#### Your instructions
Nothing but the lines from the one containing "Definition summer_end : Z" to the end of the records below should be output, each exactly as written.

Saved entries:
● ● ●
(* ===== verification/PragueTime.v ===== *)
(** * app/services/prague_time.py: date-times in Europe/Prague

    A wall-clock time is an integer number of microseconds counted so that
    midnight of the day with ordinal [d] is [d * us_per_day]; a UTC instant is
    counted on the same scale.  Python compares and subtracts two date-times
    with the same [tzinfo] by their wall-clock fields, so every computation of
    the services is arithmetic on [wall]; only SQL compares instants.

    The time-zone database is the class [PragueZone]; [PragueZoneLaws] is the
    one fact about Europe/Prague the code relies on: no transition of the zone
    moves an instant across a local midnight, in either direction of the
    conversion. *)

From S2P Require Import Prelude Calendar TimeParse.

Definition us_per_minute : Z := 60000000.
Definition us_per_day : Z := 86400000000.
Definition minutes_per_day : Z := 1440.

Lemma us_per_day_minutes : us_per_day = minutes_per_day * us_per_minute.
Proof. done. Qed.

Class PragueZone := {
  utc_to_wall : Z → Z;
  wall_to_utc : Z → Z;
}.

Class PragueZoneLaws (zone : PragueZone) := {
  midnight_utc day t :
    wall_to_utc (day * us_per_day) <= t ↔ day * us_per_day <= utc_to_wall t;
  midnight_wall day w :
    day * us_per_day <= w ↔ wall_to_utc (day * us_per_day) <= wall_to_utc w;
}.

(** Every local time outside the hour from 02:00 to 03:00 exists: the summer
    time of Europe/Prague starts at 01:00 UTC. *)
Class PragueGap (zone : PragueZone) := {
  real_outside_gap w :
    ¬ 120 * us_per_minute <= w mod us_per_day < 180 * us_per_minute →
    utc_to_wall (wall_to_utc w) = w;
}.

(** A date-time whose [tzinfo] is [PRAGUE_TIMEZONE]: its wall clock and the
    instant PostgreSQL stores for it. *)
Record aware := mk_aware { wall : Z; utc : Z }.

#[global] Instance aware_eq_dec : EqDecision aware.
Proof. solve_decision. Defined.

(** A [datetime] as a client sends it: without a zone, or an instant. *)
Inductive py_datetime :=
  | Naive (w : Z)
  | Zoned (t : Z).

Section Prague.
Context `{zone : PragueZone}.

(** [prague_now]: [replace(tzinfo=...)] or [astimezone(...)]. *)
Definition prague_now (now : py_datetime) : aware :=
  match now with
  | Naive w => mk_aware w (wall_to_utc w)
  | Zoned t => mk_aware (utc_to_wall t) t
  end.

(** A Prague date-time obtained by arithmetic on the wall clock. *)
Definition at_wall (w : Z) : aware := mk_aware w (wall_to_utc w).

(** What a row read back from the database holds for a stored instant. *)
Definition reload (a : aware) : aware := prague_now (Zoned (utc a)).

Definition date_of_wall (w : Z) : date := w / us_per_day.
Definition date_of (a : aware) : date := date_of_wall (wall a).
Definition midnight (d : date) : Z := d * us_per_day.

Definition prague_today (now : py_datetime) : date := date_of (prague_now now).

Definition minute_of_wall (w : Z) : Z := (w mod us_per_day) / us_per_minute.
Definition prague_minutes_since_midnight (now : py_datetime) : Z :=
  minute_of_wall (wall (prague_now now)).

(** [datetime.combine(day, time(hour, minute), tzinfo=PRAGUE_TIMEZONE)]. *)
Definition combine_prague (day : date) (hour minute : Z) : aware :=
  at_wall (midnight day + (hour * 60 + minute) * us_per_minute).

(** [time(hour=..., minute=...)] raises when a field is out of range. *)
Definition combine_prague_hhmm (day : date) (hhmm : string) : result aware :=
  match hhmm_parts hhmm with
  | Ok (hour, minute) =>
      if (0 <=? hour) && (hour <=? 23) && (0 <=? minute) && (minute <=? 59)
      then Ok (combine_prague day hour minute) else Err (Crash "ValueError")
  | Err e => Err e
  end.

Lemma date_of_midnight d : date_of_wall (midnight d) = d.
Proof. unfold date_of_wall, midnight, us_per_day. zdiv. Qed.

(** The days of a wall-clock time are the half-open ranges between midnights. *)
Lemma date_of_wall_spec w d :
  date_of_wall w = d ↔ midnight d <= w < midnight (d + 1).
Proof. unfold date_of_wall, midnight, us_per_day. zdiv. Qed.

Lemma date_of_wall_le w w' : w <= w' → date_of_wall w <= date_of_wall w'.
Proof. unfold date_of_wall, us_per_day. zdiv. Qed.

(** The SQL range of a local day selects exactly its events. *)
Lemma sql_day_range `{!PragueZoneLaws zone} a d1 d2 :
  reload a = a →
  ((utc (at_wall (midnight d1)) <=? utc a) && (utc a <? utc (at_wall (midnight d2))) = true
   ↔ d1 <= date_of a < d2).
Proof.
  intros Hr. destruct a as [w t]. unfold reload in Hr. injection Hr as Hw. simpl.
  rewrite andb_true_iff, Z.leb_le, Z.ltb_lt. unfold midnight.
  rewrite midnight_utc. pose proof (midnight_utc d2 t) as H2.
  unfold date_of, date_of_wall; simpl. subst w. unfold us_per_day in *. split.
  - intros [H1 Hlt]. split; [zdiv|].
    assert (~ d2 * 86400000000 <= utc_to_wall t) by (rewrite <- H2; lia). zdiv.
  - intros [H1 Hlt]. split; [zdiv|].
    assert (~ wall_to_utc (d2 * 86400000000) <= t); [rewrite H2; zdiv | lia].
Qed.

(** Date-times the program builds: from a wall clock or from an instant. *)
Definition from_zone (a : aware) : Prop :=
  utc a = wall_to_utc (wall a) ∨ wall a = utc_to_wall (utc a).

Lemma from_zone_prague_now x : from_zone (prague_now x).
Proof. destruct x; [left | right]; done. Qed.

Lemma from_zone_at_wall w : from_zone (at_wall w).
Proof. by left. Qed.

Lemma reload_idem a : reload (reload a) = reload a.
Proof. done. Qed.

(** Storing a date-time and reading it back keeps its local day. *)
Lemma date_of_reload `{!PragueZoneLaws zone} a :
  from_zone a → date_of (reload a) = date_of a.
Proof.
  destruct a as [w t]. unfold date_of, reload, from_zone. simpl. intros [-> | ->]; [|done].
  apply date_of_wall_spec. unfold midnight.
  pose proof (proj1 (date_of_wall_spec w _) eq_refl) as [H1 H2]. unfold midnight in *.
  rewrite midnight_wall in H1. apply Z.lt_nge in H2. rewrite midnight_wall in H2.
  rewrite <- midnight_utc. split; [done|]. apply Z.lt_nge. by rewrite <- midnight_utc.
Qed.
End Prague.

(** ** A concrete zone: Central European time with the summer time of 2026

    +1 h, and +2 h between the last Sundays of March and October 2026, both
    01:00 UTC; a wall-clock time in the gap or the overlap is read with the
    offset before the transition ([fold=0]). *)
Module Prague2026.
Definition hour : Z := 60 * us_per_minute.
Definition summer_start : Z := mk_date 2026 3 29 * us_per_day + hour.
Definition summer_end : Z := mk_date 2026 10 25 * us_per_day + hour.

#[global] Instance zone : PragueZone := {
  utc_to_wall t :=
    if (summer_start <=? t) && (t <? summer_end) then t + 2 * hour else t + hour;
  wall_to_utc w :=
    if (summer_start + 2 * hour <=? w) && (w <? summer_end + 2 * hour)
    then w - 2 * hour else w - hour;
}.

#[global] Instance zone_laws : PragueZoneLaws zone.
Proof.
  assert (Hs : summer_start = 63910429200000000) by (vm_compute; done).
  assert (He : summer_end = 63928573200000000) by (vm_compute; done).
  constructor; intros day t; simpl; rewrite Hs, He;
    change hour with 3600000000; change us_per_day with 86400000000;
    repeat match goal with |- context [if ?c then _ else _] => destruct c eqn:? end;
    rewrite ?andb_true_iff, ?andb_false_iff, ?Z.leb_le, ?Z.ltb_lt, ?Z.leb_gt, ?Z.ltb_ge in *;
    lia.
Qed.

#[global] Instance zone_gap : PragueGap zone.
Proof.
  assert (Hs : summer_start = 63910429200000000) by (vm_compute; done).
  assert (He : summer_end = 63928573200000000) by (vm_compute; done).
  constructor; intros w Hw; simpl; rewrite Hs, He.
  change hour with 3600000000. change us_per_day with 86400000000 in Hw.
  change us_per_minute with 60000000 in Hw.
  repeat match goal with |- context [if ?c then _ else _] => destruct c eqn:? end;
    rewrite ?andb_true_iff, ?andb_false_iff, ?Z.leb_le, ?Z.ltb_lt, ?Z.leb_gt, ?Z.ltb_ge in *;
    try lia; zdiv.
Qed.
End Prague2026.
● ● ●
#### Reply to the task
Definition summer_end : Z := mk_date 2026 10 25 * us_per_day + hour.

#[global] Instance zone : PragueZone := {
  utc_to_wall t :=
    if (summer_start <=? t) && (t <? summer_end) then t + 2 * hour else t + hour;
  wall_to_utc w :=
    if (summer_start + 2 * hour <=? w) && (w <? summer_end + 2 * hour)
    then w - 2 * hour else w - hour;
}.

#[global] Instance zone_laws : PragueZoneLaws zone.
Proof.
  assert (Hs : summer_start = 63910429200000000) by (vm_compute; done).
  assert (He : summer_end = 63928573200000000) by (vm_compute; done).
  constructor; intros day t; simpl; rewrite Hs, He;
    change hour with 3600000000; change us_per_day with 86400000000;
    repeat match goal with |- context [if ?c then _ else _] => destruct c eqn:? end;
    rewrite ?andb_true_iff, ?andb_false_iff, ?Z.leb_le, ?Z.ltb_lt, ?Z.leb_gt, ?Z.ltb_ge in *;
    lia.
Qed.

#[global] Instance zone_gap : PragueGap zone.
Proof.
  assert (Hs : summer_start = 63910429200000000) by (vm_compute; done).
  assert (He : summer_end = 63928573200000000) by (vm_compute; done).
  constructor; intros w Hw; simpl; rewrite Hs, He.
  change hour with 3600000000. change us_per_day with 86400000000 in Hw.
  change us_per_minute with 60000000 in Hw.
  repeat match goal with |- context [if ?c then _ else _] => destruct c eqn:? end;
    rewrite ?andb_true_iff, ?andb_false_iff, ?Z.leb_le, ?Z.ltb_lt, ?Z.leb_gt, ?Z.ltb_ge in *;
    try lia; zdiv.
Qed.
End Prague2026.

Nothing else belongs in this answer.